Sur les trente décrets signés par Donald Trump au cours de ses cent premiers jours à la Maison Blanche, huit concernent l’environnement. Le président américain n’avait pas fait mystère de son intention de revenir sur les mesures prises par Barack Obama pour lutter contre le changement climatique. Il a tenu parole.
Certes, la majorité de ses édits n’ont pas d’effet concret immédiat, mais ils sont lourds de conséquences par le signal donné aux partisans des énergies fossiles : la « nouvelle révolution énergétique » est lancée et les agences fédérales seront moins regardantes sur le respect des réglementations.
Le dernier décret en date, pris vendredi 28 avril, concerne les forages en mer. Il ouvre la voie à l’exploitation des ressources de l’Arctique, bannie par Barack Obama.
Le secrétaire à l’intérieur est ainsi chargé de passer en revue les zones maritimes qui ont été interdites à l’exploitation d’hydrocarbures jusqu’en 2022 par l’administration précédente.
Le département du commerce devra de son côté faire un rapport dans les trois mois sur les sanctuaires marins établis par Barack Obama et George W. Bush. « Notre pays a la chance d’avoir des ressources naturelles incroyables, parmi lesquelles des réserves abondantes de gaz et de pétrole offshore », a affirmé M. Trump, déplorant que le gouvernement fédéral ait interdit « l’exploration et la production dans 94 % de ces zones ».
Mettre fin à la guerre contre charbon
Deux jours plus tôt, il s’était attaqué aux nouveaux « monuments nationaux » – ou zones protégées – créés par son prédécesseur pour préserver des régions entières de l’Ouest américain de l’exploitation minière ou immobilière.

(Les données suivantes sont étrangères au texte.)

(* ===== verification/Status.v ===== *)
(** The status the manager reports: the sorted interface lists, the active name
    servers and the virtual interface status of
    [source/TR-181/middle_layer_src/wanmgr_rdkbus_apis.c]. *)

From S2P Require Export IfaceHelpers.

(** * The list sorted by priority *)

(** The texts are what [calloc] and [snprintf] leave in the node. *)
Record IFACE_INFO := mk_IFACE_INFO {
  ii_Priority : Z;
  ii_AvailableStatus : string;
  ii_ActiveStatus : string;
  ii_CurrentActive : string;
  ii_CurrentStandby : string
}.

(** The walk past the nodes of a smaller priority value. *)
Fixpoint insert_after (l : list IFACE_INFO) (new_node : IFACE_INFO) : list IFACE_INFO :=
  match l with
  | current :: next =>
      if ii_Priority current <? ii_Priority new_node then current :: insert_after next new_node
      else new_node :: l
  | [] => [new_node]
  end.
Definition SortedInsert (head_ref : list IFACE_INFO) (new_node : IFACE_INFO) : list IFACE_INFO :=
  match head_ref with
  | [] => [new_node]
  | head :: next =>
      if ii_Priority new_node <=? ii_Priority head then new_node :: head_ref
      else head :: insert_after next new_node
  end.

(** One [strcat] of the loops: the separator goes between two texts that are
    not empty. *)
Definition join (sep acc x : string) : string :=
  (if (0 <? strlen acc) && (0 <? strlen x) then acc +:+ sep else acc) +:+ x.
Definition join_all (sep : string) (l : list string) : string := foldl (join sep) EmptyString l.

(** * The active name servers *)

(** A line of [resolv.conf]; [None] where [strtok] returned [NULL] and the
    result is used. *)
Definition active_dns_line (dns line : string) : option string :=
  '(token, rest) ← strtok " " line;
  if token ≟ "nameserver" then
    '(token, _) ← strtok " " rest;
    let token := match strchr (Ascii.ascii_of_nat 10) token with Some (t, _) => t | None => token end in
    Some ((if 0 <? strlen dns then dns +:+ "," else dns) +:+ token)
  else Some dns.
Fixpoint active_dns_lines (lines : list string) (dns : string) : option string :=
  match lines with
  | [] => Some dns
  | line :: lines => dns ← active_dns_line dns line; active_dns_lines lines dns
  end.

Definition RESOLV_CONF_FILE : string := "/etc/resolv.conf".

(** * Texts of the status *)

(** The numeric value of the enumerator. *)
Definition wan_status_val (s : DML_WAN_IFACE_STATUS) : Z :=
  match s with
  | WAN_IFACE_STATUS_DISABLED => 1
  | WAN_IFACE_STATUS_INITIALISING => 2
  | WAN_IFACE_STATUS_VALIDATING => 3
  | WAN_IFACE_STATUS_VALID => 4
  | WAN_IFACE_STATUS_UP => 5
  | WAN_IFACE_STATUS_INVALID => 6
  | WAN_IFACE_STATUS_STANDBY => 7
  end.
Definition wan_status_text `{IfaceBuild} (s : DML_WAN_IFACE_STATUS) : string :=
  match s with
  | WAN_IFACE_STATUS_INITIALISING => "Initialising"
  | WAN_IFACE_STATUS_VALIDATING => "Validating"
  | WAN_IFACE_STATUS_UP => "Up"
  | WAN_IFACE_STATUS_STANDBY => if WAN_MANAGER_UNIFICATION_ENABLED then "Up" else "Standby"
  | WAN_IFACE_STATUS_VALID => "Standby"
  | WAN_IFACE_STATUS_INVALID => "Invalid"
  | WAN_IFACE_STATUS_DISABLED => "Disabled"
  end.

Section Status.
Context `{Platform} `{Build} `{MaptBuild} `{IfaceBuild} {C : Type}.
#[local] Abbreviation M := (Prelude.M (St C)).

Definition Update_Current_ActiveDNS : M (option string) :=
  r <- call_s (ExtCall "fopen" [RESOLV_CONF_FILE]) ;;
  if fst r =? 0 then ret None
  else
    dns <- deref (active_dns_lines (fgets_lines 64 (snd r)) EmptyString) ;;
    call_ (ExtCall "fclose" []) ;;
    ret (Some dns).

(** The interface carries the traffic: it is selected, up, and up at its other
    end when it is remote. *)
Definition iface_in_use (I : DML_WAN_IFACE) (v : DML_VIRTUAL_IFACE) : bool :=
  (sel_Status (if_Selection I) ≟ WAN_IFACE_ACTIVE)
  && (((if_IfaceType I ≟ REMOTE_IFACE) && (v_Status v ≟ WAN_IFACE_STATUS_UP)
       && (v_RemoteStatus v ≟ WAN_IFACE_STATUS_UP))
      || ((if_IfaceType I ≟ LOCAL_IFACE) && (v_Status v ≟ WAN_IFACE_STATUS_UP))).

Definition iface_info (devMode : DEVICE_NETWORKING_MODE) (I : DML_WAN_IFACE) (v : DML_VIRTUAL_IFACE)
    : IFACE_INFO :=
  let sel := sel_Status (if_Selection I) in
  {| ii_Priority := sel_Priority (if_Selection I);
     ii_AvailableStatus := if_DisplayName I +:+
       (if if_BaseInterfaceStatus I ≟ WAN_IFACE_PHY_STATUS_UP then ",1" else ",0");
     ii_ActiveStatus := if_DisplayName I +:+ (if iface_in_use I v then ",1" else ",0");
     ii_CurrentActive :=
       if sel ≟ WAN_IFACE_ACTIVE
       then (if devMode ≟ GATEWAY_MODE then v_Name v else MESH_IFNAME) else EmptyString;
     ii_CurrentStandby := if sel ≟ WAN_IFACE_SELECTED then v_Name v else EmptyString |}.

(** The list and the text of [CurrentWanStatus] so far. *)
Definition status_acc : Type := list IFACE_INFO * string.
Definition status_vif (devMode : DEVICE_NETWORKING_MODE) (i : iface_ptr) (virIf_id : Z) (acc : status_acc)
    : M (status_acc * option unit) :=
  I <- get_iface i ;;
  k <- deref (WanMgr_getVirtualIfaceById (if_VirtIfList I) virIf_id) ;;
  v <- get_vif (i, k) ;;
  p <- call (ExtCall "calloc" ["IFACE_INFO"]) ;;
  if p =? 0 then crash
  else
    let active := sel_Status (if_Selection I) ≟ WAN_IFACE_ACTIVE in
    when (active && FEATURE_RDKB_CONFIGURABLE_WAN_INTERFACE && (devMode ≟ GATEWAY_MODE))
      (WanMgr_RdkBus_setWanIpInterfaceData (i, k)) ;;
    ret (SortedInsert (fst acc) (iface_info devMode I v),
         if active then (if v_Status v ≟ WAN_IFACE_STATUS_UP then "Up" else "Down") else snd acc, None).
Definition status_iface (devMode : DEVICE_NETWORKING_MODE) (k : Z) (acc : status_acc)
    : M (status_acc * option unit) :=
  acc <- with_iface acc k (fun i =>
    I <- get_iface i ;;
    if sel_Enable (if_Selection I) then
      r <- for_acc (range (if_NoOfVirtIfs I)) acc (status_vif devMode i) ;; ret (fst r)
    else ret acc) ;;
  ret (acc, None).

Definition publish_change (name prev value : string) : M unit :=
  when RBUS_BUILD_FLAG_ENABLE (call_ (ExtCall "rbusEvent_Publish" [name; prev; value])).

(** A text of the configuration that changed is stored; the result is whether
    it did, with the previous one. *)
Definition config_text (get : DML_WANMGR_CONFIG -> string)
    (put : DML_WANMGR_CONFIG -> DML_WANMGR_CONFIG) (value : string) : M (option string) :=
  prev <- get_db (fun d => get (w_Config d)) ;;
  if differ prev value then set_db (fun d => d <| w_Config ::= put |>) ;; ret (Some prev)
  else ret None.

Definition publish_if (name value : string) (prev : option string) : M unit :=
  match prev with
  | Some prev => publish_change name prev value
  | None => ret tt
  end.

Definition config_dns : M (option string * string) :=
  dns <- Update_Current_ActiveDNS ;;
  match dns with
  | None => ret (None, EmptyString)
  | Some dns =>
      prev <- config_text cfg_CurrentActiveDNS (fun c => c <| cfg_CurrentActiveDNS := dns |>) dns ;;
      when (negb (bool_decide (prev = None))) (telemetry "SYS_INFO_DNS_updated") ;;
      ret (prev, dns)
  end.

(** The buffers of the four lists hold 64 bytes; [strcat] does not check. *)
Definition Update_Interface_Status : M unit :=
  devMode <- with_config (get_db (fun d => cfg_DeviceNwMode (w_Config d))) ;;
  TotalIfaces <- WanMgr_IfaceData_GetTotalWanIface ;;
  r <- for_acc (range TotalIfaces) ([], "Down") (status_iface devMode) ;;
  let '(head, CurrentWanStatus) := fst r in
  let CurrentActive := join_all "," (ii_CurrentActive <$> head) in
  let CurrentStandby := join_all "," (ii_CurrentStandby <$> head) in
  let Available := join_all "|" (ii_AvailableStatus <$> head) in
  let Active := join_all "|" (ii_ActiveStatus <$> head) in
  changes <- with_config (
    av <- config_text cfg_InterfaceAvailableStatus (fun c => c <| cfg_InterfaceAvailableStatus := Available |>) Available ;;
    ac <- config_text cfg_InterfaceActiveStatus (fun c => c <| cfg_InterfaceActiveStatus := Active |>) Active ;;
    dns <- config_dns ;;
    cur <- (if 0 <? strlen CurrentActive
            then config_text cfg_CurrentActiveInterface (fun c => c <| cfg_CurrentActiveInterface := CurrentActive |>) CurrentActive
            else ret None) ;;
    when RBUS_BUILD_FLAG_ENABLE (
      old <- get_db (fun d => cfg_CurrentStatus (w_Config d)) ;;
      when (differ old CurrentWanStatus) (
        publish_change "Device.X_RDK_WanManager.CurrentStatus" old CurrentWanStatus ;;
        set_db (fun d => d <| w_Config; cfg_CurrentStatus := CurrentWanStatus |>))) ;;
    sb <- config_text cfg_CurrentStandbyInterface (fun c => c <| cfg_CurrentStandbyInterface := CurrentStandby |>) CurrentStandby ;;
    ret (av, ac, dns, cur, sb)) ;;
  let '(av, ac, dns, cur, sb) := changes in
  publish_if "Device.X_RDK_WanManager.CurrentActiveInterface" CurrentActive cur ;;
  publish_if "Device.X_RDK_WanManager.CurrentStandbyInterface" CurrentStandby sb ;;
  publish_if "Device.X_RDK_WanManager.InterfaceAvailableStatus" Available av ;;
  publish_if "Device.X_RDK_WanManager.InterfaceActiveStatus" Active ac ;;
  publish_if "Device.X_RDK_WanManager.CurrentActiveDNS" (snd dns) (fst dns).

(** The previous status is one static variable for all interfaces. *)
Definition WanMgr_Publish_WanStatus (IfaceIndex VirId : Z) : M unit :=
  r <- with_iface None IfaceIndex (fun i =>
    I <- get_iface i ;;
    k <- deref (WanMgr_getVirtualIfaceById (if_VirtIfList I) VirId) ;;
    v <- get_vif (i, k) ;;
    ret (Some (v_Status v, if_WanStatusSub I))) ;;
  match r with
  | None => ret tt
  | Some (status, sub) =>
      prev <- get_db w_PrevWanStatus ;;
      when (negb (wan_status_val status =? prev)) (
        set_db (fun d => d <| w_PrevWanStatus := wan_status_val status |>) ;;
        when (negb (sub =? 0) && RBUS_BUILD_FLAG_ENABLE) (
          let cpe := "Device.X_RDK_WanManager.CPEInterface." +:+ dec (u32 (IfaceIndex + 1)) +:+ ".Wan.Status" in
          WanMgr_Rbus_EventPublishHandler
            (if WAN_MANAGER_UNIFICATION_ENABLED
             then "Device.X_RDK_WanManager.Interface." +:+ dec (u32 (IfaceIndex + 1))
                    +:+ ".VirtualInterface." +:+ dec (u32 (VirId + 1)) +:+ ".Status"
             else cpe) (wan_status_text status) ;;
          when WAN_MANAGER_UNIFICATION_ENABLED
            (WanMgr_Rbus_EventPublishHandler cpe (wan_status_text status))))
  end.
End Status.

Ce décret prévoit que le secrétaire à l’intérieur devra revoir les désignations de zones de plus de 40 000 hectares décidées par ses trois prédécesseurs en vertu de l’Antiquities Act de 1906. Selon lui, cette mise à l’abri des convoitises est une « appropriation outrancière de terres par le gouvernement fédéral ».
Le 28 mars, Donald Trump, entouré de mineurs, avait signé le décret de « promotion de l’indépendance énergétique » des Etats-Unis. Celui-ci remet en cause le Clean Power Plan de 2015 limitant les émissions de carbone des centrales électriques, conformément à la promesse électorale du candidat Trump de « mettre fin à la guerre contre charbon ».
Le président a également autorisé les pipelines Keystone XL et Dakota Access, et il a accéléré le processus d’obtention des permis de construction d’infrastructures liées aux oléoducs.
Nombreux obstacles judiciaires
L’efficacité de ces mesures reste à démontrer. Comme le constate le média américain Politico, dans un passage en revue minutieux de chacun des décrets, de nombreux obstacles judiciaires, politiques ou administratifs pourraient empêcher leur traduction rapide dans la réalité.
Les premières décisions vont « créer nombre de révisions, de rapports et de commissions », note le magazine, mais il s’agit plutôt de « communiqués de presse avec la signature du président et une recommandation à son cabinet d’examiner la question ».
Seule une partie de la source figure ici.